Tattoo inks contain a wide range of chemicals and heavy metals, including some that are potentially toxic. Because of concerns about this potential toxicity, last year, the Joint Research Centre, which provides advice to the European Commission, issued a report highlighting the need for funding into research on tattoo ink toxicity and how tattoo inks break down in the body.

Plenty of circumstantial evidence exists to show that tattoo pigments travel around the body, says Ines Schreiver, a researcher at the German Federal Institute for Risk Assessment in Berlin. “Physicians had seen that lymph tissue of tattooed people was colored,” she explains, but details about the pigments in the lymph nodes, which act as filters for the human body and are an important part of the immune system, are scarce.

With skin and lymph tissue samples from four deceased tattooed individuals, as well as two nontattooed individuals, in hand, Schreiver and her colleagues set out to investigate. Using matrix-assisted laser desorption ionization time-of-flight mass spectrometry (MALDI/TOFMS), the team found the same organic pigments, including pthalocyanines and azo compounds, in the skin and lymph samples from the tattooed individuals (Sci. Rep. 2017, DOI: 10.1038/s41598-017-11721-z). “This is hard proof that what you find in the lymph is from the tattoos,” Schreiver says.

Using inductively coupled plasma mass spectrometry (ICP-MS), the researchers detected higher levels of certain inorganic elements in both the skin and lymph nodes of the tattooed subjects compared with those without tattoos. Those elements included titanium, aluminum, chromium, nickel, and other metals. Some of these elements, which tattoo inks contain as preservatives or contaminants, are known to be toxic.

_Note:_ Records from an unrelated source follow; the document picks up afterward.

(** Command and response types ([repr(u32)]). *)
Module VirtioGpuCtrlType.
Inductive t :=
| VirtioGpuCmdGetDisplayInfo | VirtioGpuCmdResourceCreate2d | VirtioGpuCmdResourceUnref
| VirtioGpuCmdSetScanout | VirtioGpuCmdResourceFlush | VirtioGpuCmdTransferToHost2d
| VirtioGpuCmdResourceAttachBacking | VirtioGpuCmdResourceDetachBacking
| VirtioGpuCmdGetCapsetInfo | VirtioGpuCmdGetCapset | VirtioGpuCmdGetEdid
| VirtioGpuCmdResourceAssignUuid | VirtioGpuCmdResourceCreateBlob | VirtioGpuCmdSetScanoutBlob
| VirtioGpuCmdCtxCreate | VirtioGpuCmdCtxDestroy | VirtioGpuCmdCtxAttachResource
| VirtioGpuCmdCtxDetachResource | VirtioGpuCmdResourceCreate3d | VirtioGpuCmdTransferToHost3d
| VirtioGpuCmdTransferFromHost3d | VirtioGpuCmdSubmit3d | VirtioGpuCmdResourceMapBlob
| VirtioGpuCmdResourceUnmapBlob | VirtioGpuCmdUpdateCursor | VirtioGpuCmdMoveCursor
| VirtioGpuRespOkNoData | VirtioGpuRespOkDisplayInfo | VirtioGpuRespOkCapsetInfo
| VirtioGpuRespOkCapset | VirtioGpuRespOkEdid | VirtioGpuRespOkResourceUuid
| VirtioGpuRespOkMapInfo | VirtioGpuRespErrUnspec | VirtioGpuRespErrOutOfMemory
| VirtioGpuRespErrInvalidScanoutId | VirtioGpuRespErrInvalidResourceId
| VirtioGpuRespErrInvalidContextId | VirtioGpuRespErrInvalidParameter.

Definition as_u32 (x : t) : Z :=
  match x with
  | VirtioGpuCmdGetDisplayInfo => 0x0100 | VirtioGpuCmdResourceCreate2d => 0x101
  | VirtioGpuCmdResourceUnref => 0x102 | VirtioGpuCmdSetScanout => 0x103
  | VirtioGpuCmdResourceFlush => 0x104 | VirtioGpuCmdTransferToHost2d => 0x105
  | VirtioGpuCmdResourceAttachBacking => 0x106 | VirtioGpuCmdResourceDetachBacking => 0x107
  | VirtioGpuCmdGetCapsetInfo => 0x108 | VirtioGpuCmdGetCapset => 0x109
  | VirtioGpuCmdGetEdid => 0x10a | VirtioGpuCmdResourceAssignUuid => 0x10b
  | VirtioGpuCmdResourceCreateBlob => 0x10c | VirtioGpuCmdSetScanoutBlob => 0x10d
  | VirtioGpuCmdCtxCreate => 0x0200 | VirtioGpuCmdCtxDestroy => 0x201
  | VirtioGpuCmdCtxAttachResource => 0x202 | VirtioGpuCmdCtxDetachResource => 0x203
  | VirtioGpuCmdResourceCreate3d => 0x204 | VirtioGpuCmdTransferToHost3d => 0x205
  | VirtioGpuCmdTransferFromHost3d => 0x206 | VirtioGpuCmdSubmit3d => 0x207
  | VirtioGpuCmdResourceMapBlob => 0x208 | VirtioGpuCmdResourceUnmapBlob => 0x209
  | VirtioGpuCmdUpdateCursor => 0x0300 | VirtioGpuCmdMoveCursor => 0x301
  | VirtioGpuRespOkNoData => 0x1100 | VirtioGpuRespOkDisplayInfo => 0x1101
  | VirtioGpuRespOkCapsetInfo => 0x1102 | VirtioGpuRespOkCapset => 0x1103
  | VirtioGpuRespOkEdid => 0x1104 | VirtioGpuRespOkResourceUuid => 0x1105
  | VirtioGpuRespOkMapInfo => 0x1106 | VirtioGpuRespErrUnspec => 0x1200
  | VirtioGpuRespErrOutOfMemory => 0x1201 | VirtioGpuRespErrInvalidScanoutId => 0x1202
  | VirtioGpuRespErrInvalidResourceId => 0x1203 | VirtioGpuRespErrInvalidContextId => 0x1204
  | VirtioGpuRespErrInvalidParameter => 0x1205
  end.
End VirtioGpuCtrlType.

(** Resource formats. *)
Module VirtioGpuFormats.
Inductive t :=
| VIRTIO_GPU_FORMAT_B8G8R8A8_UNORM | VIRTIO_GPU_FORMAT_B8G8R8X8_UNORM
| VIRTIO_GPU_FORMAT_A8R8G8B8_UNORM | VIRTIO_GPU_FORMAT_X8R8G8B8_UNORM
| VIRTIO_GPU_FORMAT_R8G8B8A8_UNORM | VIRTIO_GPU_FORMAT_X8B8G8R8_UNORM
| VIRTIO_GPU_FORMAT_A8B8G8R8_UNORM | VIRTIO_GPU_FORMAT_R8G8B8X8_UNORM.

Definition as_u32 (x : t) : Z :=
  match x with
  | VIRTIO_GPU_FORMAT_B8G8R8A8_UNORM => 1 | VIRTIO_GPU_FORMAT_B8G8R8X8_UNORM => 2
  | VIRTIO_GPU_FORMAT_A8R8G8B8_UNORM => 3 | VIRTIO_GPU_FORMAT_X8R8G8B8_UNORM => 4
  | VIRTIO_GPU_FORMAT_R8G8B8A8_UNORM => 67 | VIRTIO_GPU_FORMAT_X8B8G8R8_UNORM => 68
  | VIRTIO_GPU_FORMAT_A8B8G8R8_UNORM => 121 | VIRTIO_GPU_FORMAT_R8G8B8X8_UNORM => 134
  end.
End VirtioGpuFormats.

(** Capability sets. *)
Module CapsetId.
Inductive t :=
| VIRTIO_GPU_CAPSET_VIRGL | VIRTIO_GPU_CAPSET_VIRGL2 | VIRTIO_GPU_CAPSET_GFXSTREAM
| VIRTIO_GPU_CAPSET_VENUS | VIRTIO_GPU_CAPSET_CROSS_DOMAIN.

Definition as_u32 (x : t) : Z :=
  match x with
  | VIRTIO_GPU_CAPSET_VIRGL => 1 | VIRTIO_GPU_CAPSET_VIRGL2 => 2
  | VIRTIO_GPU_CAPSET_GFXSTREAM => 3 | VIRTIO_GPU_CAPSET_VENUS => 4
  | VIRTIO_GPU_CAPSET_CROSS_DOMAIN => 5
  end.
End CapsetId.

(** Commands of the 3D stream. *)
Module Cmd3d.
Inductive t :=
| VIRGL_CCMD_NOP | VIRGL_CCMD_CREATE_OBJECT | VIRGL_CCMD_BIND_OBJECT | VIRGL_CCMD_DESTROY_OBJECT
| VIRGL_CCMD_SET_VIEWPORT_STATE | VIRGL_CCMD_SET_FRAMEBUFFER_STATE | VIRGL_CCMD_SET_VERTEX_BUFFERS
| VIRGL_CCMD_CLEAR | VIRGL_CCMD_DRAW_VBO | VIRGL_CCMD_RESOURCE_INLINE_WRITE
| VIRGL_CCMD_SET_SAMPLER_VIEWS | VIRGL_CCMD_SET_INDEX_BUFFER | VIRGL_CCMD_SET_CONSTANT_BUFFER
| VIRGL_CCMD_SET_STENCIL_REF | VIRGL_CCMD_SET_BLEND_COLOR | VIRGL_CCMD_SET_SCISSOR_STATE
| VIRGL_CCMD_BLIT | VIRGL_CCMD_RESOURCE_COPY_REGION | VIRGL_CCMD_BIND_SAMPLER_STATES
| VIRGL_CCMD_BEGIN_QUERY | VIRGL_CCMD_END_QUERY | VIRGL_CCMD_GET_QUERY_RESULT
| VIRGL_CCMD_SET_POLYGON_STIPPLE | VIRGL_CCMD_SET_CLIP_STATE | VIRGL_CCMD_SET_SAMPLE_MASK
| VIRGL_CCMD_SET_STREAMOUT_TARGETS | VIRGL_CCMD_SET_RENDER_CONDITION
| VIRGL_CCMD_SET_UNIFORM_BUFFER | VIRGL_CCMD_SET_SUB_CTX | VIRGL_CCMD_CREATE_SUB_CTX
| VIRGL_CCMD_DESTROY_SUB_CTX | VIRGL_CCMD_BIND_SHADER | VIRGL_CCMD_SET_TESS_STATE
| VIRGL_CCMD_SET_MIN_SAMPLES | VIRGL_CCMD_SET_SHADER_BUFFERS | VIRGL_CCMD_SET_SHADER_IMAGES
| VIRGL_CCMD_MEMORY_BARRIER | VIRGL_CCMD_LAUNCH_GRID | VIRGL_CCMD_SET_FRAMEBUFFER_STATE_NO_ATTACH
| VIRGL_CCMD_TEXTURE_BARRIER | VIRGL_CCMD_SET_ATOMIC_BUFFERS | VIRGL_CCMD_SET_DEBUG_FLAGS
| VIRGL_CCMD_GET_QUERY_RESULT_QBO | VIRGL_CCMD_TRANSFER3D | VIRGL_CCMD_END_TRANSFERS
| VIRGL_CCMD_COPY_TRANSFER3D | VIRGL_CCMD_SET_TWEAKS | VIRGL_CCMD_CLEAR_TEXTURE
| VIRGL_CCMD_PIPE_RESOURCE_CREATE | VIRGL_CCMD_PIPE_RESOURCE_SET_TYPE | VIRGL_CCMD_GET_MEMORY_INFO
| VIRGL_CCMD_SEND_STRING_MARKER | VIRGL_CCMD_LINK_SHADER | VIRGL_CCMD_CREATE_VIDEO_CODEC
| VIRGL_CCMD_DESTROY_VIDEO_CODEC | VIRGL_CCMD_CREATE_VIDEO_BUFFER
| VIRGL_CCMD_DESTROY_VIDEO_BUFFER | VIRGL_CCMD_BEGIN_FRAME | VIRGL_CCMD_DECODE_MACROBLOCK
| VIRGL_CCMD_DECODE_BITSTREAM | VIRGL_CCMD_ENCODE_BITSTREAM | VIRGL_CCMD_END_FRAME
| VIRGL_MAX_COMMANDS.

Definition as_u32 (x : t) : Z :=
  match x with
  | VIRGL_CCMD_NOP => 0 | VIRGL_CCMD_CREATE_OBJECT => 1 | VIRGL_CCMD_BIND_OBJECT => 2
  | VIRGL_CCMD_DESTROY_OBJECT => 3 | VIRGL_CCMD_SET_VIEWPORT_STATE => 4
  | VIRGL_CCMD_SET_FRAMEBUFFER_STATE => 5 | VIRGL_CCMD_SET_VERTEX_BUFFERS => 6
  | VIRGL_CCMD_CLEAR => 7 | VIRGL_CCMD_DRAW_VBO => 8 | VIRGL_CCMD_RESOURCE_INLINE_WRITE => 9
  | VIRGL_CCMD_SET_SAMPLER_VIEWS => 10 | VIRGL_CCMD_SET_INDEX_BUFFER => 11
  | VIRGL_CCMD_SET_CONSTANT_BUFFER => 12 | VIRGL_CCMD_SET_STENCIL_REF => 13
  | VIRGL_CCMD_SET_BLEND_COLOR => 14 | VIRGL_CCMD_SET_SCISSOR_STATE => 15 | VIRGL_CCMD_BLIT => 16
  | VIRGL_CCMD_RESOURCE_COPY_REGION => 17 | VIRGL_CCMD_BIND_SAMPLER_STATES => 18
  | VIRGL_CCMD_BEGIN_QUERY => 19 | VIRGL_CCMD_END_QUERY => 20 | VIRGL_CCMD_GET_QUERY_RESULT => 21
  | VIRGL_CCMD_SET_POLYGON_STIPPLE => 22 | VIRGL_CCMD_SET_CLIP_STATE => 23
  | VIRGL_CCMD_SET_SAMPLE_MASK => 24 | VIRGL_CCMD_SET_STREAMOUT_TARGETS => 25
  | VIRGL_CCMD_SET_RENDER_CONDITION => 26 | VIRGL_CCMD_SET_UNIFORM_BUFFER => 27
  | VIRGL_CCMD_SET_SUB_CTX => 28 | VIRGL_CCMD_CREATE_SUB_CTX => 29
  | VIRGL_CCMD_DESTROY_SUB_CTX => 30 | VIRGL_CCMD_BIND_SHADER => 31
  | VIRGL_CCMD_SET_TESS_STATE => 32 | VIRGL_CCMD_SET_MIN_SAMPLES => 33
  | VIRGL_CCMD_SET_SHADER_BUFFERS => 34 | VIRGL_CCMD_SET_SHADER_IMAGES => 35
  | VIRGL_CCMD_MEMORY_BARRIER => 36 | VIRGL_CCMD_LAUNCH_GRID => 37
  | VIRGL_CCMD_SET_FRAMEBUFFER_STATE_NO_ATTACH => 38 | VIRGL_CCMD_TEXTURE_BARRIER => 39
  | VIRGL_CCMD_SET_ATOMIC_BUFFERS => 40 | VIRGL_CCMD_SET_DEBUG_FLAGS => 41
  | VIRGL_CCMD_GET_QUERY_RESULT_QBO => 42 | VIRGL_CCMD_TRANSFER3D => 43
  | VIRGL_CCMD_END_TRANSFERS => 44 | VIRGL_CCMD_COPY_TRANSFER3D => 45
  | VIRGL_CCMD_SET_TWEAKS => 46 | VIRGL_CCMD_CLEAR_TEXTURE => 47
  | VIRGL_CCMD_PIPE_RESOURCE_CREATE => 48 | VIRGL_CCMD_PIPE_RESOURCE_SET_TYPE => 49
  | VIRGL_CCMD_GET_MEMORY_INFO => 50 | VIRGL_CCMD_SEND_STRING_MARKER => 51
  | VIRGL_CCMD_LINK_SHADER => 52 | VIRGL_CCMD_CREATE_VIDEO_CODEC => 53
  | VIRGL_CCMD_DESTROY_VIDEO_CODEC => 54 | VIRGL_CCMD_CREATE_VIDEO_BUFFER => 55
  | VIRGL_CCMD_DESTROY_VIDEO_BUFFER => 56 | VIRGL_CCMD_BEGIN_FRAME => 57
  | VIRGL_CCMD_DECODE_MACROBLOCK => 58 | VIRGL_CCMD_DECODE_BITSTREAM => 59
  | VIRGL_CCMD_ENCODE_BITSTREAM => 60 | VIRGL_CCMD_END_FRAME => 61 | VIRGL_MAX_COMMANDS => 62
  end.
End Cmd3d.

(** Texture targets. *)
Module PipeTextureTarget.
Inductive t :=
| PIPE_BUFFER | PIPE_TEXTURE_1D | PIPE_TEXTURE_2D | PIPE_TEXTURE_3D | PIPE_TEXTURE_CUBE
| PIPE_TEXTURE_RECT | PIPE_TEXTURE_1D_ARRAY | PIPE_TEXTURE_2D_ARRAY | PIPE_TEXTURE_CUBE_ARRAY
| PIPE_MAX_TEXTURE_TYPES.

Definition as_u32 (x : t) : Z :=
  match x with
  | PIPE_BUFFER => 0 | PIPE_TEXTURE_1D => 1 | PIPE_TEXTURE_2D => 2 | PIPE_TEXTURE_3D => 3
  | PIPE_TEXTURE_CUBE => 4 | PIPE_TEXTURE_RECT => 5 | PIPE_TEXTURE_1D_ARRAY => 6
  | PIPE_TEXTURE_2D_ARRAY => 7 | PIPE_TEXTURE_CUBE_ARRAY => 8 | PIPE_MAX_TEXTURE_TYPES => 9
  end.
End PipeTextureTarget.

To investigate the size, structure, and immediate environment of the pigment particles, the team took their samples to the European Synchrotron Research Facility (ESRF), in Grenoble, France. Examining the tissue from their tattooed subjects with synchrotron X-ray fluorescence microscopy, Schreiver’s team spotted particles of TiO2, used in white ink, and the brominated pigment copper phthalocyanine green 36. The particles appear in both the skin and lymph node samples, though those in the skin samples were up to micrometers in diameter while the lymph tissue contained only smaller, nano-sized particles. “It is logical that the tinier the particles are, the easier they migrate,” Schreiver says.

The significance of the particle size difference isn’t clear because the number of individuals in this study is small, cautions Jørgen Serup, a dermatologist at Bispebjerg University Hospital in Copenhagen. “Deposits in lymph nodes are not a health concern” according to studies in mice, Serup says.

Still, Serup would like to know more. It would be significant “if pigment particles go further in the blood and body and cause clinical problems in particular cancers,” he says. Schreiver says she hopes to now investigate whether there are ties between the chemical identity of the particles and negative health effects, such as a granuloma or allergies.